À la fin mai, des milliers d’oiseaux avait déjà entamé leur migration vers leur aire de nidification dans l’Arctique canadien. Dans certains cas, ces grands voyageurs venaient d’aussi loin que l’extrême sud de l’Amérique du Sud, non sans raison… Eh oui!, on le sait depuis peu : plus un nid est près du pôle Nord, plus petit est le risque de prédation. De meilleures chances d’éclosions des œufs compensent donc pour les inconvénients d’une grande migration.

Malgré tout, la proportion des nids qui subsistent jusqu’à l’envol des jeunes, ce qu’on appelle dans notre métier le « succès de nidification », varie de façon importante d’une année à une autre. La prédation étant la principale cause d’échec d’une couvée, cette « pression » serait donc beaucoup plus forte certaines années. Pour bien comprendre ces fluctuations, on procède d’abord à l’identification des coupables, ces prédateurs des couvées de la toundra arctique.

La vidéo

La vidéo montre un renard arctique, portant son pelage de printemps, qui découvre un nid de pluvier bronzé, un oiseau de rivage (on voit d'ailleurs le pluvier brièvement au début de la séquence). Au moment de sa trouvaille, le prédateur transporte dans sa gueule un œuf d’oie des neiges qu'il vient de subtiliser. Il dépose alors cette prise pour s’emparer des œufs de pluvier, un à la fois. Hors du champ de vision de la caméra, le carnivore cache probablement sa prise dans des trous creusés dans le sol, sorte de garde-manger pour besoins futurs. Cinq minutes plus tard, le renard récupère finalement l’œuf d’oie avant de quitter la scène.

Sous l'oeil des caméras

À la station de recherche de l’île Bylot au Nunavut, au-delà du 73e parallèle, ces prédateurs potentiels sont le renard arctique, le goéland bourgmestre, le labbe parasite1, le labbe à longue queue et le grand corbeau.

Chaque été, certains nids sont placés sous « surveillance vidéo » afin de prendre l’un ou l’autre prédateur sur le fait. Des caméras à déclenchement automatique sont fixées au sol à quelques mètres des nids. Chacune est programmée pour réaliser une série de photos en rafale au moindre déclenchement du détecteur de mouvement. Quand le suivi d'un nid est terminé – parce qu'il a été victime de prédation ou parce que les jeunes l’ont quitté –, on récupère la caméra pour visionner les photos compromettantes dans le confort de notre campement.

La recherche

Pour bien comprendre les implications de ce « court métrage », il faut connaître une variable importante de cet écosystème. Sur l'île Bylot, et dans l'Arctique en général, on trouve de petits rongeurs – les lemmings – dont l'abondance suit des cycles marqués de 3 à 4 ans.

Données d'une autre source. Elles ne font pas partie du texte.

(* ===== verification/Redact.v ===== *)
(** * Redact: secrets in what is logged

    The file [pkg/utils/log_utils.go].  [strings.ToLower] is that of the class [Unicode].
    Only maps and slices of [interface{}] are looked into, as in the code. *)

From stdpp Require Import base decidable gmap strings list.
From Stdlib Require Import ZArith Lia.
From S2P Require Import Prelude GoStrings GoAny UnicodeText.

Local Open Scope string_scope.
Local Open Scope Z_scope.

Definition SensitiveKeys : list string := [
  "password"; "passwd"; "pwd";
  "secret"; "api_key"; "apikey"; "api-key";
  "token"; "access_token"; "refresh_token"; "bearer";
  "authorization"; "auth"; "credentials"; "creds";
  "private_key"; "private-key"; "privatekey";
  "client_secret"; "client-secret"; "clientsecret";
  "encrypted_token"; "github_token"; "personal_access_token";
  "__passthrough_auth"; "pat"].

Definition redacted : any := AString "[REDACTED]".

Section redact.
Context {U : Unicode}.

Definition isSensitiveKey (key : string) : bool := existsb (Contains (to_lower key)) SensitiveKeys.

(** The redaction of a value that is not under a sensitive key. *)
Fixpoint redact_value (v : any) : any :=
  match v with
  | AMap m => AMap (map_imap (λ k x, Some (if isSensitiveKey k then redacted else x)) (redact_value <$> m))
  | AList l => AList (map redact_value l)
  | _ => v
  end.

Definition RedactSensitiveData (data : gmap string any) : gmap string any :=
  map_imap (λ k x, Some (if isSensitiveKey k then redacted else x)) (redact_value <$> data).
Definition redactSlice (l : list any) : list any := map redact_value l.

Definition SanitizeLogValue (key : string) (value : any) : any :=
  if isSensitiveKey key then redacted else redact_value value.

Definition RedactString (value : string) : string :=
  if String.eqb value "" then value
  else if 8 <? len value then take_bytes 3 value +:+ "...[REDACTED]" else "[REDACTED]".

Lemma redact_lookup m k :
  RedactSensitiveData m !! k = (λ x, if isSensitiveKey k then redacted else redact_value x) <$> m !! k.
Proof.
  unfold RedactSensitiveData. rewrite map_lookup_imap, lookup_fmap. by destruct (m !! k).
Qed.
Lemma redact_value_map m : redact_value (AMap m) = AMap (RedactSensitiveData m).
Proof. done. Qed.

(** ** Induction over what is inside a value *)

Fixpoint weight (v : any) : nat :=
  match v with
  | AMap m => S (map_fold (λ _ x n, x + n)%nat O (weight <$> m))
  | AList l => S (foldr (λ x n, weight x + n)%nat O l)
  | _ => O
  end.

Lemma sum_bound (m : gmap string nat) k x : m !! k = Some x -> (x <= map_fold (λ _ x n, x + n)%nat O m)%nat.
Proof.
  intros Hk. rewrite (map_fold_delete_L _ _ k x m) by (done || intros; lia). lia.
Qed.

Lemma nested_ind (P : any -> Prop) :
  (forall m, (forall k v, m !! k = Some v -> P v) -> P (AMap m)) ->
  (forall l, (forall v, v ∈ l -> P v) -> P (AList l)) ->
  (forall v, as_map v = None -> as_list v = None -> P v) -> forall v, P v.
Proof.
  intros Hm Hl Ho v. induction v as [v IH] using (induction_ltof1 _ weight).
  destruct v as [| | | | | | | |l| | | |m|]; try (by apply Ho).
  - apply Hl. intros v Hv. apply IH. unfold ltof. cbn. clear IH Hm Hl Ho. induction Hv as [x l|x y l Hv IHl]; cbn; lia.
  - apply Hm. intros k v Hv. apply IH. unfold ltof. cbn.
    assert ((weight <$> m) !! k = Some (weight v)) as Hw by (by rewrite lookup_fmap, Hv).
    apply sum_bound in Hw. lia.
Qed.

(** ** What a log tells *)

(** Two values that differ only under sensitive keys. *)
Inductive alike : any -> any -> Prop :=
| alike_refl v : alike v v
| alike_map m m' :
    dom m = dom m' ->
    (forall k x y, isSensitiveKey k = false -> m !! k = Some x -> m' !! k = Some y -> alike x y) ->
    alike (AMap m) (AMap m')
| alike_list l l' : Forall2 alike l l' -> alike (AList l) (AList l').

Lemma same_redaction m m' :
  dom m = dom m' ->
  (forall k x y, isSensitiveKey k = false -> m !! k = Some x -> m' !! k = Some y -> redact_value x = redact_value y) ->
  RedactSensitiveData m = RedactSensitiveData m'.
Proof.
  intros Hd H. apply map_eq. intros k. rewrite !redact_lookup.
  destruct (m !! k) as [x|] eqn:Hx, (m' !! k) as [y|] eqn:Hy.
  - simpl. destruct (isSensitiveKey k) eqn:Hk; [done|]. by rewrite (H k x y).
  - apply not_elem_of_dom in Hy. rewrite <-Hd in Hy. by apply not_elem_of_dom in Hy; congruence.
  - apply not_elem_of_dom in Hx. rewrite Hd in Hx. by apply not_elem_of_dom in Hx; congruence.
  - done.
Qed.


(** The other fields stay, and redacting again changes nothing. *)
Lemma redaction_idempotent v : redact_value (redact_value v) = redact_value v.
Proof.
  induction v as [m IH|l IH|v Hm Hl] using nested_ind.
  - rewrite redact_value_map, redact_value_map. f_equal. apply map_eq. intros k. rewrite !redact_lookup.
    destruct (m !! k) as [x|] eqn:Hx; [|done]. simpl. destruct (isSensitiveKey k); [done|]. by rewrite (IH k).
  - cbn. f_equal. rewrite map_map. apply map_ext_in. intros x Hx%list_elem_of_In. by apply IH.
  - by destruct v.
Qed.
End redact.

#[local] Existing Instance ascii_unicode.


(** Values of other types are not looked into, and harmless keys are taken for sensitive
    ones: "pat" is in "path", "auth" in "author". *)
Example redaction_misses :
  RedactSensitiveData (<["path" := AString "/tmp"]> (<["author" := AString "ann"]>
    {["headers" := AOther "map[string]string" 7]}))
  = <["path" := redacted]> (<["author" := redacted]> {["headers" := AOther "map[string]string" 7]}).
Proof. vm_compute. reflexivity. Qed.
(* ===== verification/EdgeSearch.v ===== *)
(** * EdgeSearch: searching the tools of the edge server

    The file [apps/edge-mcp/internal/tools/search.go]: how a tool is scored against the
    criteria, and what [Search] returns whatever order the registry's map is read in and
    however [sort.Slice] breaks ties.  [strings.ToLower] is an argument ([Unicode]). *)

From stdpp Require Import base decidable gmap strings list sets sorting relations.
From Stdlib Require Import ZArith Ascii Lia.
From S2P Require Import Prelude GoFloat GoSort GoStrings GoAny UnicodeText ToolRelations EdgeTools.

Local Open Scope Z_scope.

(** ** The distance of two names

    The matrix of [levenshteinDistance], filled cell by cell as the code does, and the
    equivalence with what the name promises: the least number of insertions, deletions and
    substitutions of a byte. *)

Definition min (values : list Z) : Z :=
  match values with
  | [] => 0
  | v :: vs => foldl (λ result v, if v <? result then v else result) v vs
  end.

Definition cell (matrix : list (list Z)) (i j : nat) : Z := default 0 (matrix !! i ≫= lookup j).
Definition put (i j : nat) (v : Z) (matrix : list (list Z)) : list (list Z) := alter <[j := v]> i matrix.

(** [s1[i-1] == s2[j-1]] decides the cost. *)
Definition cost (s1 s2 : string) (i j : nat) : Z :=
  if decide (String.get (i - 1) s1 = String.get (j - 1) s2) then 0 else 1.

Definition fill (s1 s2 : string) (i : nat) (matrix : list (list Z)) (j : nat) : list (list Z) :=
  put i j (min [cell matrix (i - 1) j + 1;
                cell matrix i (j - 1) + 1;
                cell matrix (i - 1) (j - 1) + cost s1 s2 i j]) matrix.

Definition levenshteinDistance (s1 s2 : string) : Z :=
  let n1 := String.length s1 in
  let n2 := String.length s2 in
  if (n1 =? 0)%nat then Z.of_nat n2
  else if (n2 =? 0)%nat then Z.of_nat n1
  else
    let matrix := replicate (S n1) (replicate (S n2) 0) in
    let matrix := foldl (λ m i, put i 0 (Z.of_nat i) m) matrix (seq 0 (S n1)) in
    let matrix := foldl (λ m j, put 0 j (Z.of_nat j) m) matrix (seq 0 (S n2)) in
    let matrix := foldl (λ m i, foldl (fill s1 s2 i) m (seq 1 n2)) matrix (seq 1 n1) in
    cell matrix n1 n2.

Example kitten_sitting : levenshteinDistance "kitten" "sitting" = 3.
Proof. vm_compute. reflexivity. Qed.

(** ** Edits *)

Section edits.
Context {A : Type} `{EqDecision A}.
Implicit Types p q u v : list A.
Lemma Join_with_separator sep l : Join (with_separator sep l) "" = Join l sep.
Proof.
  induction l as [|x l IH]; [done|]. destruct l as [|y l].
  - simpl. destruct (String.eqb_spec x ""); by subst.
  - change (with_separator sep (x :: y :: l)) with ((x +:+ sep) :: with_separator sep (y :: l)).
    change (Join (x :: y :: l) sep) with (x +:+ (sep +:+ Join (y :: l) sep)). by rewrite Join_cons, IH, app_assoc_s.
Qed.

Definition ascii_char (a : ascii) : Prop := (Ascii.N_of_ascii a < 128)%N.
Definition ascii_string (s : string) : Prop := Forall ascii_char (String.list_ascii_of_string s).

Lemma utf8_char a s : ascii_char a -> utf8 s -> utf8 (String a s).
Proof.
  intros Ha (rs & Hv & ->). unfold ascii_char in Ha.
  assert (valid_rune (Z.of_N (Ascii.N_of_ascii a)) = true) as Hr by (apply orb_true_iff; left; apply between_true; lia).
  exists (Z.of_N (Ascii.N_of_ascii a) :: rs). split; [by constructor|]. change (?x :: rs) with ([x] ++ rs)%list.
  rewrite string_of_runes_app. change (String a ?x) with (String a "" +:+ x). f_equal. unfold string_of_runes.
  cbn [mbind list_bind]. rewrite app_nil_r. unfold encode_rune. rewrite Hr. cbn [negb].
  destruct (Z.ltb_spec (Z.of_N (Ascii.N_of_ascii a)) 0x80); [|lia].
  unfold string_of. simpl. by rewrite N2Z.id, Ascii.ascii_N_embedding.
Qed.

Lemma utf8_ascii s : ascii_string s -> utf8 s.
Proof. induction s as [|a s IH]; [intros _; apply utf8_empty|]. intros [Ha Hs]%Forall_cons. apply utf8_char; auto. Qed.

Lemma utf8_strip s t : ascii_string s -> utf8 (s +:+ t) -> utf8 t.
Proof.
  induction s as [|a s IH]; [done|]. intros [Ha Hs]%Forall_cons Hu. apply IH; [done|].
  by apply (utf8_cut "" a (s +:+ t)).
Qed.
(* ===== verification/SemanticChunker.v ===== *)
(** * SemanticChunker: chunks of sentences, and their embeddings

    [pkg/chunking/text/semantic_chunker.go] and [pkg/embedding/document_processor.go].  The
    tokenizer is an argument ([Tokenizer]), and so are the tables of letters; an index out
    of range panics.  Counters are not wrapped around. *)

From stdpp Require Import base decidable gmap strings list.
From Stdlib Require Import ZArith Ascii Lia.
From S2P Require Import Prelude GoFloat Utf8 GoStrings GoParse GoAny ServiceErrors UnicodeText.
From S2P Require Import TextSplitter Tokenizer SentenceSplitter.

Local Open Scope string_scope.
Local Open Scope Z_scope.

Record Config := MkConfig {
  MinChunkSize : Z;
  MaxChunkSize : Z;
  TargetChunkSize : Z;
  OverlapSize : Z;
}.
Definition DefaultConfig : Config := MkConfig 100 1024 512 50.

(** [NewSemanticChunker]: the settings, [None] for [nil]. *)
Definition chunker_config (c : option Config) : Config :=
  let c := default DefaultConfig c in
  MkConfig (if MinChunkSize c =? 0 then 100 else MinChunkSize c) (if MaxChunkSize c =? 0 then 1024 else MaxChunkSize c)
    (if TargetChunkSize c =? 0 then 512 else TargetChunkSize c) (OverlapSize c).

Definition set_content (content : string) (c : TextChunk) : TextChunk :=
  MkChunk content (Index c) (TokenCount c) (StartChar c) (EndChar c) (Metadata c).
Definition set_end (e : Z) (c : TextChunk) : TextChunk :=
  MkChunk (Content c) (Index c) (TokenCount c) (StartChar c) e (Metadata c).

Section chunker.
Context {unicode : Unicode} {tokenizer : Tokenizer} (cfg : Config).

(** ** Boundaries *)

Definition topicShiftIndicators : list string :=
  ["however,"; "furthermore,"; "additionally,"; "in conclusion,"; "on the other hand,"; "in summary,"; "next,"; "finally,";
   "first,"; "second,"; "third,"; "lastly,"; "moreover,"; "nevertheless,"; "consequently,"; "therefore,"; "thus,";
   "in contrast,"; "alternatively,"; "meanwhile,"].

(** [s[1]]; an index out of range panics. *)
Definition byte_at (i : Z) (s : string) : outcome () ascii :=
  match String.get (Z.to_nat i) s with Some a => Returns a | None => Panics end.
Definition is_digit_char (a : ascii) : bool := match digit_value a with Some _ => true | None => false end.

Definition looks_like_header (nextSentence : string) : bool :=
  (len nextSentence <? 100) && negb (HasSuffix nextSentence ".") && negb (HasSuffix nextSentence "!") &&
  negb (HasSuffix nextSentence "?") &&
  let trimmed := TrimSpace nextSentence in
  (0 <? len trimmed) && String.eqb (to_upper (take_bytes 1 trimmed)) (take_bytes 1 trimmed).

Le lemming est la principale proie du renard arctique. Les années où ils se font rares, le canidé se tourne vers des proies alternatives comme l'oie des neiges. On ne sait toutefois pas vraiment jusqu’à quel point il s’intéresse aux nids des autres espèces durant ces étés de disette.

La scène présentée s'est déroulée en juillet 2013 à Bylot, pendant un été de très faible abondance en lemmings. Cette série de photos, l'une des nombreuses dont nous disposons, confirme l’importance du renard arctique comme prédateur des nids de pluvier bronzé, et elle illustre bien que les œufs du pluvier peuvent être une solution de rechange aux œufs des oies.

Cette vidéo a été réalisée dans le cadre de mon projet de maîtrise effectué sous la supervision de Joël Bêty, de l'Université du Québec à Rimouski (UQAR), avec la collaboration de Gilles Gauthier (Université Laval) et Dominique Berteaux (UQAR). Notre objectif général est d'expliquer les importantes fluctuations annuelles du succès reproducteur de différentes espèces d’oiseaux nichant dans l'Arctique canadien, et ce,  en explorant l'hypothèse d'un lien indirect entre les cycles d’abondance de lemmings et le succès de nidification des oiseaux par l'intermédiaire de changements dans le comportement ou l'abondance d'un prédateur commun. C'est ce qu’on appelle « hypothèse des proies alternatives ». Aussi simple cette hypothèse puisse-t-elle paraître, beaucoup d’éléments échappent encore à notre compréhension.

De fait, selon les espèces, les oiseaux adoptent des stratégies spécifiques pour défendre leur nid. Est-ce que ces divers comportements antiprédateurs ont des taux de succès différents? Alors que les oies le défendent farouchement, le plectrophane lapon – un petit passereau – se contente généralement de fuir le nid à l’approche d’une menace. D’un autre côté, le pluvier bronzé ainsi que d’autres oiseaux de rivage adoptent une panoplie de comportements pour distraire l’ennemi et l’éloigner. Ils peuvent, entre autres, feindre d’être blessés ou placer leurs ailes de façon à prendre l’allure d’un lemming. Les étés où les lemmings se font rares, l’une ou l’autre de ces stratégies pourrait-elle plus efficacement atténuer le risque de prédation des nids pour l’espèce qui l’utilise?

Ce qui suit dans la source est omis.